Modern data mesh architecture would support business ownership and IT enablement, enabling Northern Trust to handle difficult data challenges from a product perspective.
A federated data ecosystem with best-in-class software engineering techniques implemented on public cloud was created as a result of the collaborative work.
- establishing a multi-platform infrastructure layer with inbuilt security and access control in a mesh configuration
- processes for data governance and management can be made more efficient and automated, allowing businesses to own their data.
- the use of DevSecOps tools
- making CI/CD pipelines automatic
- finding ways to make advanced analytics provide value for the business
“Northern Trust had a diverse set of stakeholders that were keen to engage in the data product strategy. By partnering with an initial three business areas spanning both Wealth Management and Asset Servicing we were able to build a second-generation data mesh that met their specific needs for autonomy, isolation, and speedy time to market. This has led to data products rapidly going into production with an expanding pipeline of new data products being onboarded into the data mesh ecosystem.” – Sunny Jaisinghani – Data Mesh Delivery Lead, esynergy
In order to democratise data and strengthen analytical capabilities, Northern Trust can use its platform for data as a product to increase the consumption of various data assets, both internal and external. In a conventional strategy, finding the appropriate data can account for up to 80% of the whole project time for analytics, with extract, transform, and load (ETL) adding additional weeks or months. Northern Trust can now complete these initiatives in a matter of days or even hours with less data risk because to the deployment of the new data mesh pattern. For instance, in the first use case for data products, analytics were used to boost the effectiveness of a Fund Accounting operations team. Machine learning models were built to increase the correctness of exceptions forwarded for manual validation.
This resulted in fewer overall exceptions, quicker results validation, and improvement of SLAs, and reduced risk of error from manual interventions.
According to Kelley Conway, Global Head of Corporate and Digital Strategy at Northern Trust, “Data mesh is an evolutionary leap forward, utilising cloud-based tools and modern technology to liberate data for use by our clients and internal partners.” “Our clients should have access to any information they require, whenever, wherever, and however they choose. By reaching clients where they are and distributing data through portals, APIs, and cloud-based apps while guaranteeing data consistency, quality, and control, we have developed a foundation that enables optionality for customers.
The Data Mesh pattern has also been applied to add data to a cloud-based Analytics Workbench that is powered by Databricks and enables large-scale, quick model creation. This technology has been used by a team of data scientists to speed up business-driven advanced analytics and produce outcomes that will enhance client experiences, increase cross-sell opportunities, and save operational costs.
The advantages continue, though. Along with early analytics successes, Northern Trust is developing a consumer data marketplace to enable grow more effectively. To start, imagine an internal “Google-like” search engine where employees can find data products with all the necessary information and also give feedback to data product owners to help them get better.

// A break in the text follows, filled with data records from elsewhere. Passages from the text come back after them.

(** Ids for which a result was accepted so far. *)
Definition received_ids (l : list Effect) : list uint256 :=
  flat_map (fun e => match e with
                     | Emit (PSIResultReceived k) => [k]
                     | _ => []
                     end) l.


End Histories.

(** ** A second instance: an engine that keeps track of its tokens

    The engine's state is the list of the tokens it has issued; it accepts a
    callback only for one of these, with a non-empty proof. *)



(** * Properties *)

Section Properties.

Context {ext : Externals}.

Implicit Types (w : World) (s : Storage) (env : Env).

(** ** The monad *)

Lemma bind_inr {A B} (m : M A) (k : A -> M B) w b w' :
  bind m k w = inr (b, w') ->
  exists a w1, m w = inr (a, w1) /\ k a w1 = inr (b, w').
Proof.
  unfold bind. destruct (m w) as [e | [a w1]]; [discriminate |].
  intros Hk. exists a, w1. split; [reflexivity | exact Hk].
Qed.

Lemma bind_step {A B} (m : M A) (k : A -> M B) w a w1 :
  m w = inr (a, w1) -> bind m k w = k a w1.
Proof. intros Hm. unfold bind. rewrite Hm. reflexivity. Qed.

Lemma bind_fail {A B} (m : M A) (k : A -> M B) w e :
  m w = inl e -> bind m k w = inl e.
Proof. intros Hm. unfold bind. rewrite Hm. reflexivity. Qed.

(** ** Index loops are list loops *)

Lemma for_range_foldM {A S} (body : A -> S -> M S) (l pre : list A) (acc : S) w :
  for_range (length pre) (length l)
    (fun i a => x <- index (pre ++ l) i ;; body x a) acc w
  = foldM body l acc w.
Proof.
  revert pre acc w. induction l as [| x l IH]; intros pre acc w; [reflexivity |].
  cbn [length for_range foldM].
  assert (Hidx : index (pre ++ x :: l) (length pre) w = inr (x, w)).
  { unfold index. rewrite list_lookup_middle by reflexivity. reflexivity. }
  unfold bind. rewrite Hidx.
  destruct (body x acc w) as [e | [acc' w1]]; [reflexivity |].
  specialize (IH (pre ++ [x]) acc' w1).
  rewrite length_app, <- app_assoc in IH. cbn in IH.
  replace (length pre + 1)%nat with (Datatypes.S (length pre)) in IH by lia.
  exact IH.
Qed.

Lemma for_range_list {A S} (body : A -> S -> M S) (l : list A) (acc : S) w :
  for_range 0 (length l) (fun i a => x <- index l i ;; body x a) acc w
  = foldM body l acc w.
Proof. exact (for_range_foldM body l [] acc w). Qed.
(** * rpnlogic: the postfix rule compiler and its stack machine

    A shallow embedding of [src/rpnlogic.c].  A rule such as
    [${in} 5 ondelay] is compiled by [rpn_parse] into a linked chain of
    [struct rpn] nodes and evaluated by [rpn_run] against a [struct stack]
    of doubles.

    - C [double] is Rocq's primitive binary64 [float];
    - C [int] is [Z]; the values that occur stay inside the 32-bit range;
    - [struct stack] is a record with the array [v], the fill level [n]
      and the allocated size [s];
    - [struct rpn] nodes live in a heap [gmap loc rpn] and are linked by
      their [next] field;
    - the timer library (lib/libt.h), the wall clock, the owner's
      [rpn_lookup_env] and [rpn_run_again] are the outside world, kept in
      the record [sys]. *)

From stdpp Require Import gmap strings list.
From Stdlib Require Import ZArith Ascii Floats.

Open Scope Z_scope.

(** ** Doubles and ints *)

(** An [int] stored into a [double] lvalue: exact, every 32-bit integer is
    a binary64 number. *)
Definition double_of_int (z : Z) : float :=
  SF2Prim (binary_normalize prec emax z 0 false).

Definition INT_MIN : Z := - 2 ^ 31.
Definition INT_MAX : Z := 2 ^ 31 - 1.

(** The integral part of a finite binary64 number [(-1)^s * m * 2^e],
    rounded towards zero. *)
Definition trunc_finite (s : bool) (m : positive) (e : Z) : Z :=
  let q := if 0 <=? e then Z.shiftl (Z.pos m) e else Z.shiftr (Z.pos m) (- e) in
  if s then - q else q.

(** The cast [(int)x].  C leaves the conversion undefined when the
    truncated value is not an [int] (NaN, infinities, magnitudes from 2^31);
    the model returns what the x86-64 conversion instruction (cvttsd2si)
    returns there, [INT_MIN]. *)
Definition int_of_double (x : float) : Z :=
  match Prim2SF x with
  | S754_zero _ => 0
  | S754_finite s m e =>
      let z := trunc_finite s m e in
      if (INT_MIN <=? z) && (z <=? INT_MAX) then z else INT_MIN
  | S754_infinity _ | S754_nan => INT_MIN
  end.

(** The value of a C condition, an [int] that is 0 or 1. *)
Definition int_of_bool (b : bool) : Z := if b then 1 else 0.
Lemma readInputs_config_witness :
  readInputs (inputRunner fullInputs) (memdrive.start [])
  = (inr fullConfig,
     snd (readInputs (inputRunner fullInputs) (memdrive.start [])))
  /\ files fullConfig <> []
  /\ folderId fullConfig <> ""
  /\ overwriteFlag fullConfig = flagOf "TRUE".
Proof.
  assert (readInputs (inputRunner fullInputs) (memdrive.start [])
          = (inr fullConfig,
             snd (readInputs (inputRunner fullInputs) (memdrive.start []))))
    as Hrun by reflexivity.
  split; [exact Hrun|].
  destruct (readInputs_config memdrive.St (inputRunner fullInputs)
              (memdrive.start []) _ fullConfig Hrun)
    as (_ & _ & Hfiles & _ & Hid & _ & _ & _ & _ & Hflag & _).
  repeat split; assumption.
Defined.

(** X3: the flag read from each of the three boolean inputs is [true]
    exactly when the input is one of [1], [t], [T], [true], [TRUE], [True];
    every other value, the empty one included, gives [false]. *)
Theorem flag_true_iff_literal :
  forall St (env : Env) (w : World St),
    (fst (readOverwriteFlag env w) = inr true
     <-> In (GetInput env "overwrite") trueLiterals)
    /\ (fst (readUseCompleteSourceFilenameAsNameFlag env w) = inr true
        <-> In (GetInput env useCompleteSourceName) trueLiterals)
    /\ (fst (readMirrorDirectoryStructureFlag env w) = inr true
        <-> In (GetInput env mirrorDirectoryStructure) trueLiterals).
Proof.
  intros St env w.
  unfold readOverwriteFlag, readUseCompleteSourceFilenameAsNameFlag,
    readMirrorDirectoryStructureFlag.
  repeat split;
    match goal with
    | |- context [GetInput env ?k] =>
        pose proof (flagOf_true (GetInput env k)) as [Hto Hfrom];
        unfold flagOf in Hto, Hfrom;
        destruct (String.eqb (GetInput env k) "")
    end; simpl; intros H;
    try (apply Hto; congruence);
    try (f_equal; now apply Hfrom);
    try discriminate.
Qed.
Lemma strip_L_token (x : str) : x <> [] -> strip_L (x ++ ["L"]) = x.
Proof.
  intros H. unfold strip_L, Py.ends_with.
  rewrite last_snoc, Ascii.eqb_refl, andb_true_r, length_app.
  destruct x as [|c x]; [congruence|]. cbn [length Nat.add Nat.ltb Nat.leb].
  rewrite Nat.add_1_r. cbn [Nat.leb]. apply removelast_last.
Qed.

Lemma fix_str_no_L (s : str) : "L" ∉ s -> fix_str s = s.
Proof.
  intros H. unfold fix_str, Re.split. rewrite no_L_split by assumption.
  simpl. rewrite strip_L_no_L by assumption. apply app_nil_r.
Qed.

(** *** Strings with a single ['L'] *)

Lemma split_unique {A} (c : A) : forall l1 r1 l2 r2 : list A,
  c ∉ l1 -> c ∉ r1 -> l1 ++ c :: r1 = l2 ++ c :: r2 -> l1 = l2 /\ r1 = r2.
Proof.
  induction l1 as [|x l1 IH]; intros r1 l2 r2 Hl Hr E.
  - destruct l2 as [|y l2]; simpl in E.
    + injection E as ->. auto.
    + injection E as <- ->. exfalso. apply Hr.
      apply elem_of_app. right. left.
  - apply not_elem_of_cons in Hl as [Hx Hl].
    destruct l2 as [|y l2]; simpl in E.
    + injection E as -> _. congruence.
    + injection E as <- E. destruct (IH _ _ _ Hl Hr E) as [-> ->]. auto.
Qed.

Lemma split_first {A} (c : A) : forall l1 r1 l2 r2 : list A,
  c ∉ l1 -> c ∉ l2 -> l1 ++ c :: r1 = l2 ++ c :: r2 -> l1 = l2 /\ r1 = r2.
Proof.
  induction l1 as [|x l1 IH]; intros r1 l2 r2 H1 H2 E.
  - destruct l2 as [|y l2]; simpl in E.
    + injection E as ->. auto.
    + injection E as <- _. exfalso. apply H2. left.
  - apply not_elem_of_cons in H1 as [Hx H1].
    destruct l2 as [|y l2]; simpl in E.
    + injection E as -> _. congruence.
    + injection E as <- E. apply not_elem_of_cons in H2 as [_ H2].
      destruct (IH _ _ _ H1 H2 E) as [-> ->]. auto.
Qed.

Lemma split_last {A} (c : A) (l1 r1 l2 r2 : list A) :
  c ∉ r1 -> c ∉ r2 -> l1 ++ c :: r1 = l2 ++ c :: r2 -> l1 = l2 /\ r1 = r2.
Proof.
  intros H1 H2 E. apply (f_equal (@rev A)) in E.
  rewrite !rev_app_distr in E. simpl in E. rewrite <- !app_assoc in E.
  simpl in E. apply split_first in E as [E1 E2].
  - apply (f_equal (@rev A)) in E1, E2. rewrite !rev_involutive in E1, E2. auto.
  - intros Hin. apply H1. now apply list_elem_of_In, in_rev, list_elem_of_In.
  - intros Hin. apply H2. now apply list_elem_of_In, in_rev, list_elem_of_In.
Qed.

Lemma one_L_matched (a b : str) :
  "L" ∉ a -> "L" ∉ b ->
  Re.search long_re false [] (a ++ "L" :: b) <> None ->
  fix_str (a ++ "L" :: b) = a ++ b.
Proof.
  intros Ha Hb Hs. unfold fix_str, Re.split.
  pose proof (long_split_step [] (a ++ "L" :: b)) as H.
  destruct (Re.search long_re false [] (a ++ "L" :: b)) as [[[sk m] rest]|];
    [|congruence].
  destruct H as (x & -> & Hx & E & ->).
  rewrite app_assoc in E. apply split_unique in E as [-> ->]; try assumption.
  rewrite no_L_split by assumption. simpl.
  rewrite strip_L_token by apply Hx.
  rewrite !strip_L_no_L; [now rewrite app_nil_r, app_assoc|assumption|].
  intros Hin. apply Ha. apply elem_of_app. now left.
Qed.

Lemma one_L_unmatched (a b : str) :
  "L" ∉ b -> b <> [] ->
  Re.search long_re false [] (a ++ "L" :: b) = None ->
  fix_str (a ++ "L" :: b) = a ++ "L" :: b.
Proof.
  intros Hb Hne Hs. unfold fix_str, Re.split.
  pose proof (long_split_step [] (a ++ "L" :: b)) as H.
  rewrite Hs in H. rewrite H. simpl. rewrite app_nil_r.
  apply strip_L_other. intros E. apply Hb.
  destruct (exists_last Hne) as (b' & z & ->).
  change (a ++ "L" :: b' ++ [z]) with (a ++ ("L" :: b') ++ [z]) in E.
  rewrite app_assoc, last_snoc in E. injection E as ->.
  apply elem_of_app. right. left.
Qed.

(** *** The guard of the hexadecimal alternative *)

Lemma guarded_rev (pre : str) :
  guarded (rev pre ++ []) = after_bracket_or_space pre.
Proof.
  rewrite app_nil_r. unfold after_bracket_or_space.
  destruct pre as [|c pre] using rev_ind; [reflexivity|].
  now rewrite rev_app_distr, last_snoc.
Qed.

Lemma Forall_of_forallb (p : ascii -> bool) (s : str) :
  forallb p s = true -> Forall (fun c => p c = true) s.
Proof.
  intros H. apply Forall_forall. intros c Hc. rewrite forallb_forall in H.
  now apply H, list_elem_of_In.
Qed.

Lemma search_found r sk aft' :
  Re.match_here r false (rev sk ++ []) aft' <> None ->
  Re.search r false [] (sk ++ aft') <> None.
Proof.
  destruct (Re.match_here r false (rev sk ++ []) aft') as [rest|] eqn:E;
    [|congruence].
  intros _. eapply search_finds. exact E.
Qed.

Lemma fix_str_decimal (pre suf : str) (d : ascii) :
  no_L pre = true -> no_L suf = true -> is_digit d = true ->
  fix_str (pre ++ d :: "L" :: suf) = pre ++ d :: suf.
Proof.
  intros Hpre%no_L_iff Hsuf%no_L_iff Hd.
  change (pre ++ d :: "L" :: suf) with (pre ++ [d] ++ "L" :: suf).
  change (pre ++ d :: suf) with (pre ++ [d] ++ suf).
  rewrite !app_assoc. apply one_L_matched; [|assumption|].
  - intros Hin. apply elem_of_app in Hin as [Hin|Hin]; [now apply Hpre|].
    apply elem_of_cons in Hin as [<-|Hin]; [discriminate|].
    now apply elem_of_nil in Hin.
  - rewrite <- app_assoc. apply search_found. now apply long_match_digit.
Qed.

Lemma hex_body_no_L (pre h : str) :
  "L" ∉ pre -> Forall (fun c => is_lower_hex c = true) h ->
  "L" ∉ pre ++ "0" :: "x" :: h.
Proof.
  intros Hpre Hh Hin. apply elem_of_app in Hin as [Hin|Hin]; [now apply Hpre|].
  apply elem_of_cons in Hin as [?|Hin]; [discriminate|].
  apply elem_of_cons in Hin as [?|Hin]; [discriminate|].
  now apply hex_not_L in Hin.
Qed.

Lemma fix_str_hex_guarded (pre h suf : str) :
  no_L pre = true -> no_L suf = true ->
  h <> [] -> forallb is_lower_hex h = true ->
  after_bracket_or_space pre = true ->
  fix_str (pre ++ py "0x" ++ h ++ "L" :: suf) = pre ++ py "0x" ++ h ++ suf.
Proof.
  intros Hpre%no_L_iff Hsuf%no_L_iff Hne Hh%Forall_of_forallb Hg.
  change (pre ++ py "0x" ++ h ++ "L" :: suf)
    with (pre ++ ("0" :: "x" :: h) ++ "L" :: suf).
  change (pre ++ py "0x" ++ h ++ suf) with (pre ++ ("0" :: "x" :: h) ++ suf).
  rewrite !app_assoc. apply one_L_matched; [|assumption|].
  - now apply hex_body_no_L.
  - rewrite <- app_assoc. apply search_found.
    apply long_match_hex; [|assumption..]. now rewrite guarded_rev.
Qed.

Lemma hex_not_x (h : str) :
  Forall (fun c => is_lower_hex c = true) h -> "x" ∉ h.
Proof.
  intros H Hin. rewrite Forall_forall in H. apply H in Hin. discriminate.
Qed.

Lemma fix_str_hex_unguarded (pre h suf : str) :
  no_L pre = true -> no_L suf = true ->
  h <> [] -> forallb is_lower_hex h = true ->
  after_bracket_or_space pre = false -> ends_in_digit h = false ->
  suf <> [] ->
  fix_str (pre ++ py "0x" ++ h ++ "L" :: suf)
  = pre ++ py "0x" ++ h ++ "L" :: suf.
Proof.
  intros Hpre%no_L_iff Hsuf%no_L_iff Hne Hh%Forall_of_forallb Hg Hd Hs.
  change (pre ++ py "0x" ++ h ++ "L" :: suf)
    with (pre ++ ("0" :: "x" :: h) ++ "L" :: suf).
  rewrite !app_assoc. apply one_L_unmatched; [assumption..|].
  destruct (Re.search long_re false [] _) as [[[sk m] rest]|] eqn:E;
    [|reflexivity].
  exfalso. apply long_search_inv in E as (x & -> & [Hx Hbody] & E).
  rewrite (app_assoc sk) in E.
  apply split_unique in E as [E _];
    [|now apply hex_body_no_L|assumption].
  destruct Hbody as [Hdig|(Hgd & h2 & -> & _ & Hh2)].
  - destruct (exists_last Hx) as (x' & z & ->).
    destruct (exists_last Hne) as (h' & y & ->).
    change (pre ++ "0" :: "x" :: h' ++ [y])
      with (pre ++ ("0" :: "x" :: h') ++ [y]) in E.
    rewrite !app_assoc in E. apply app_inj_tail in E as [_ ->].
    unfold ends_in_digit in Hd. rewrite last_snoc in Hd.
    apply Forall_app in Hdig as [_ Hz]. apply Forall_cons in Hz as [Hz _].
    congruence.
  - change (pre ++ "0" :: "x" :: h) with (pre ++ ["0"] ++ "x" :: h) in E.
    change (sk ++ "0" :: "x" :: h2) with (sk ++ ["0"] ++ "x" :: h2) in E.
    rewrite !app_assoc in E.
    apply split_last in E as [E _]; [|now apply hex_not_x..].
    apply app_inj_tail in E as [-> _].
    rewrite guarded_rev in Hgd. congruence.
Qed.
(** * Snake game engine (making_ai_from_scratch/reinforcement_learning/snake_game/gui.py)

    Shallow embedding of [SnakeConfig] and [SnakeGame].  Python sets of
    cells are stdpp [gset]s of integer pairs; the deque is a list with the
    head first.  An uncaught Python exception is [None].  The [grid] field
    of [SnakeGame] is only ever written (never read) by the engine, so only
    the index checks of its writes in [spawn_snake] are kept.  The Python
    [random] module is an explicit stream of draws carried in the state:
    [random.choice(seq)] returns [seq[_randbelow(len(seq))]]. *)

From Stdlib Require Import ZArith String Ascii.
From stdpp Require Import base gmap sets list strings.

Local Open Scope Z_scope.

Definition pos : Type := (Z * Z)%type.

Module Config.
(** [@dataclass class SnakeConfig] *)
Record t := mk {
    grid_size : Z;
    cell_size : Z;
    speed_ms : Z;
    apples : Z;
    initial_length : Z;
    wrap_walls : bool;
    show_grid : bool
  }.
End Config.

(** The mutable fields of [SnakeGame] (plus the random stream). *)
Record SnakeGame := mkGame {
  snake : list pos;
  snake_set : gset pos;
  apples : gset pos;
  free_tiles : gset pos;
  direction : string;
  pending_direction : string;
  running : bool;
  alive : bool;
  score : Z;
  rng : nat -> nat
}.

(** Field updates. *)
Definition set_snake (s : SnakeGame) (v : list pos) : SnakeGame :=
  mkGame v (snake_set s) (apples s) (free_tiles s) (direction s)
    (pending_direction s) (running s) (alive s) (score s) (rng s).
Definition set_snake_set (s : SnakeGame) (v : gset pos) : SnakeGame :=
  mkGame (snake s) v (apples s) (free_tiles s) (direction s)
    (pending_direction s) (running s) (alive s) (score s) (rng s).
Definition set_apples (s : SnakeGame) (v : gset pos) : SnakeGame :=
  mkGame (snake s) (snake_set s) v (free_tiles s) (direction s)
    (pending_direction s) (running s) (alive s) (score s) (rng s).
Definition set_free_tiles (s : SnakeGame) (v : gset pos) : SnakeGame :=
  mkGame (snake s) (snake_set s) (apples s) v (direction s)
    (pending_direction s) (running s) (alive s) (score s) (rng s).
Definition set_direction (s : SnakeGame) (v : string) : SnakeGame :=
  mkGame (snake s) (snake_set s) (apples s) (free_tiles s) v
    (pending_direction s) (running s) (alive s) (score s) (rng s).
Definition set_pending_direction (s : SnakeGame) (v : string) : SnakeGame :=
  mkGame (snake s) (snake_set s) (apples s) (free_tiles s) (direction s)
    v (running s) (alive s) (score s) (rng s).
Definition set_alive (s : SnakeGame) (v : bool) : SnakeGame :=
  mkGame (snake s) (snake_set s) (apples s) (free_tiles s) (direction s)
    (pending_direction s) (running s) v (score s) (rng s).
Definition set_score (s : SnakeGame) (v : Z) : SnakeGame :=
  mkGame (snake s) (snake_set s) (apples s) (free_tiles s) (direction s)
    (pending_direction s) (running s) (alive s) v (rng s).
Definition set_rng (s : SnakeGame) (v : nat -> nat) : SnakeGame :=
  mkGame (snake s) (snake_set s) (apples s) (free_tiles s) (direction s)
    (pending_direction s) (running s) (alive s) (score s) v.

(** [range(n)] over integers. *)
Definition range (n : Z) : list Z := map Z.of_nat (seq 0 (Z.to_nat n)).

(** [{(x, y) for x in range(size) for y in range(size)}] *)
Definition all_cells (size : Z) : gset pos :=
  list_to_set (x ← range size; y ← range size; [(x, y)]).

(** [random.choice(seq)]: [seq[_randbelow(len(seq))]], advancing the stream. *)
Definition choice (r : nat -> nat) (l : list pos) : pos * (nat -> nat) :=
  (nth (r O `mod` length l)%nat l (0, 0), fun k => r (S k)).

(** The [while] loop of [replenish_apples].  Each iteration removes one
    cell from the free tiles, so [size free] iterations always suffice
    (see [replenish_loop_fuel]). *)
Fixpoint replenish_loop (fuel : nat) (target : Z) (a f : gset pos)
    (r : nat -> nat) : gset pos * gset pos * (nat -> nat) :=
  match fuel with
  | O => (a, f, r)
  | S fuel' =>
      if bool_decide (Z.of_nat (size a) < target) && bool_decide (f ≠ ∅) then
        let '(p, r') := choice r (elements f) in
        replenish_loop fuel' target ({[p]} ∪ a) (f ∖ {[p]}) r'
      else (a, f, r)
  end.

Definition replenish_target (cfg : Config.t) (s : SnakeGame) : Z :=
  Z.min (Config.apples cfg) (Z.of_nat (size (free_tiles s))).

Definition replenish_apples (cfg : Config.t) (s : SnakeGame) : SnakeGame :=
  let '(a, f, r) :=
    replenish_loop (size (free_tiles s)) (replenish_target cfg s)
      (apples s) (free_tiles s) (rng s) in
  set_rng (set_free_tiles (set_apples s a) f) r.

(** Python's [min] / [max] over a sequence; [ValueError] on an empty one. *)
Definition py_min (l : list Z) : option Z :=
  match l with [] => None | x :: l' => Some (fold_left Z.min l' x) end.
Definition py_max (l : list Z) : option Z :=
  match l with [] => None | x :: l' => Some (fold_left Z.max l' x) end.

(** [lst[i]] on a list of length [n] does not raise. *)
Definition py_index_ok (n i : Z) : bool := (- n <=? i) && (i <? n).

(** The cells computed by [spawn_snake], in head-first order. *)
Definition naive_positions (size length : Z) : list pos :=
  let center_y := size / 2 in
  let center_x := size / 2 in
  map (fun i => (center_x - i, center_y)) (range length).

Definition spawn_positions (size length : Z) : option (list pos) :=
  let center_y := size / 2 in
  let positions := naive_positions size length in
  match py_min (map fst positions), py_max (map fst positions) with
  | Some min_x, Some max_x =>
      if (min_x <? 0) || (max_x >=? size) then
        let tail_x := (size - length) / 2 in
        let head_x := tail_x + length - 1 in
        Some (map (fun i => (head_x - i, center_y)) (range length))
      else Some positions
  | _, _ => None
  end.

(** The [for x, y in positions] loop of [spawn_snake]; the write
    [self.grid[y][x] = 1] raises [IndexError] out of range. *)
Fixpoint place_cells (size : Z) (ps : list pos) (s : SnakeGame)
    : option SnakeGame :=
  match ps with
  | [] => Some s
  | (x, y) :: ps' =>
      let s' := set_free_tiles
                  (set_snake_set (set_snake s (snake s ++ [(x, y)]))
                     ({[(x, y)]} ∪ snake_set s))
                  (free_tiles s ∖ {[(x, y)]}) in
      if py_index_ok size y && py_index_ok size x
      then place_cells size ps' s' else None
  end.

Definition spawn_snake (cfg : Config.t) (length : Z) (s : SnakeGame)
    : option SnakeGame :=
  match spawn_positions (Config.grid_size cfg) length with
  | None => None
  | Some ps => place_cells (Config.grid_size cfg) ps s
  end.

Definition reset (cfg : Config.t) (r : nat -> nat) : option SnakeGame :=
  let s0 := {| snake := [];
               snake_set := ∅;
               apples := ∅;
               free_tiles := all_cells (Config.grid_size cfg);
               direction := "right";
               pending_direction := "right";
               running := false;
               alive := true;
               score := 0;
               rng := r |} in
  match spawn_snake cfg (Config.initial_length cfg) s0 with
  | None => None
  | Some s1 => Some (replenish_apples cfg s1)
  end.

(** [_next_head]: [None] is the [IndexError] of [self.snake[0]]. *)
Definition next_head (sn : list pos) (d : string) : option pos :=
  match sn with
  | [] => None
  | (head_x, head_y) :: _ =>
      Some (if String.eqb d "up" then (head_x, head_y - 1)
            else if String.eqb d "down" then (head_x, head_y + 1)
            else if String.eqb d "left" then (head_x - 1, head_y)
            else (head_x + 1, head_y))
  end.

Definition in_bounds (cfg : Config.t) (x y : Z) : bool :=
  let size := Config.grid_size cfg in
  (0 <=? x) && (x <? size) && (0 <=? y) && (y <? size).

(** [move] from [new_head = (new_x, new_y)] on (lines 103-124). *)
Definition move_commit (cfg : Config.t) (s : SnakeGame) (new_head : pos)
    : option (bool * SnakeGame) :=
  let growing := bool_decide (new_head ∈ apples s) in
  match last (snake s) with
  | None => None
  | Some tail =>
      if bool_decide (new_head ∈ snake_set s)
         && negb (negb growing && bool_decide (new_head = tail))
      then Some (false, set_alive s false)
      else
        let s1 := set_free_tiles
                    (set_snake_set (set_snake s (new_head :: snake s))
                       ({[new_head]} ∪ snake_set s))
                    (free_tiles s ∖ {[new_head]}) in
        let s2 :=
          if growing then
            set_score (set_apples s1 (apples s1 ∖ {[new_head]})) (score s1 + 1)
          else
            match last (snake s1) with
            | None => s1
            | Some old_tail =>
                set_free_tiles
                  (set_snake_set (set_snake s1 (removelast (snake s1)))
                     (snake_set s1 ∖ {[old_tail]}))
                  ({[old_tail]} ∪ free_tiles s1)
            end in
        Some (true, replenish_apples cfg s2)
  end.

Definition move (cfg : Config.t) (s : SnakeGame) : option (bool * SnakeGame) :=
  if negb (alive s) then Some (false, s) else
  let s1 := set_direction s (pending_direction s) in
  match next_head (snake s1) (direction s1) with
  | None => None
  | Some (new_x, new_y) =>
      if Config.wrap_walls cfg then
        let size := Config.grid_size cfg in
        if size =? 0 then None   (* ZeroDivisionError *)
        else move_commit cfg s1 (new_x mod size, new_y mod size)
      else if negb (in_bounds cfg new_x new_y) then
        Some (false, set_alive s1 false)
      else move_commit cfg s1 (new_x, new_y)
  end.

Definition opposites (d : string) : option string :=
  if String.eqb d "up" then Some "down"%string
  else if String.eqb d "down" then Some "up"%string
  else if String.eqb d "left" then Some "right"%string
  else if String.eqb d "right" then Some "left"%string
  else None.

Definition queue_direction (s : SnakeGame) (new_direction : string)
    : SnakeGame :=
  match opposites new_direction with
  | None => s
  | Some opp =>
      if (1 <? Z.of_nat (length (snake s))) && String.eqb opp (direction s)
      then s
      else set_pending_direction s new_direction
  end.

(** States reachable from [reset()] by [move()] and [queue_direction()]. *)
Inductive reachable (cfg : Config.t) : SnakeGame -> Prop :=
  | reach_reset r s : reset cfg r = Some s -> reachable cfg s
  | reach_move s b s' :
      reachable cfg s -> move cfg s = Some (b, s') -> reachable cfg s'
  | reach_queue s d : reachable cfg s -> reachable cfg (queue_direction s d).

(** A driver session: [reset] with a random stream, then a list of
    [queue_direction] / [move] calls (a failed [move] is kept, as the
    engine keeps the dead state). *)
Inductive op := Queue (d : string) | Move.

Fixpoint run_ops (cfg : Config.t) (ops : list op) (s : SnakeGame)
    : option SnakeGame :=
  match ops with
  | [] => Some s
  | Queue d :: ops' => run_ops cfg ops' (queue_direction s d)
  | Move :: ops' =>
      match move cfg s with
      | None => None
      | Some (_, s') => run_ops cfg ops' s'
      end
  end.

Definition run (cfg : Config.t) (r : nat -> nat) (ops : list op)
    : option SnakeGame :=
  match reset cfg r with None => None | Some s => run_ops cfg ops s end.

(** ** Basic facts about the embedding *)

Lemma choice_elem (r : nat -> nat) (l : list pos) :
  l <> [] -> fst (choice r l) ∈ l.
Proof.
  intros Hl. unfold choice; simpl. apply list_elem_of_In, nth_In.
  apply Nat.mod_upper_bound. destruct l; [congruence | simpl; lia].
Qed.

Lemma size_union_singleton_le (p : pos) (a : gset pos) :
  (size ({[p]} ∪ a) <= S (size a))%nat.
Proof.
  rewrite size_union_alt, size_singleton.
  pose proof (subseteq_size (a ∖ {[p]}) a ltac:(set_solver)). lia.
Qed.

Lemma union_pick (p : pos) (a f : gset pos) :
  p ∈ f -> ({[p]} ∪ a) ∪ (f ∖ {[p]}) = a ∪ f.
Proof.
  intros Hp. apply set_eq; intros x.
  rewrite !elem_of_union, elem_of_difference, elem_of_singleton.
  destruct (decide (x = p)); subst; tauto.
Qed.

In conclusion, adopting a Data Mesh approach is not always the right decision for every organisation. However, for large organisations with multiple business units, those whose operations rely on data, struggling with data silos, or dealing with rapidly changing data, it can be a valuable approach to managing their data. By emphasizing the autonomy and ownership of data by domain experts, a Data Mesh approach promotes collaboration, improves data quality, and reduces the risk of errors, enabling organisations to achieve better outcomes.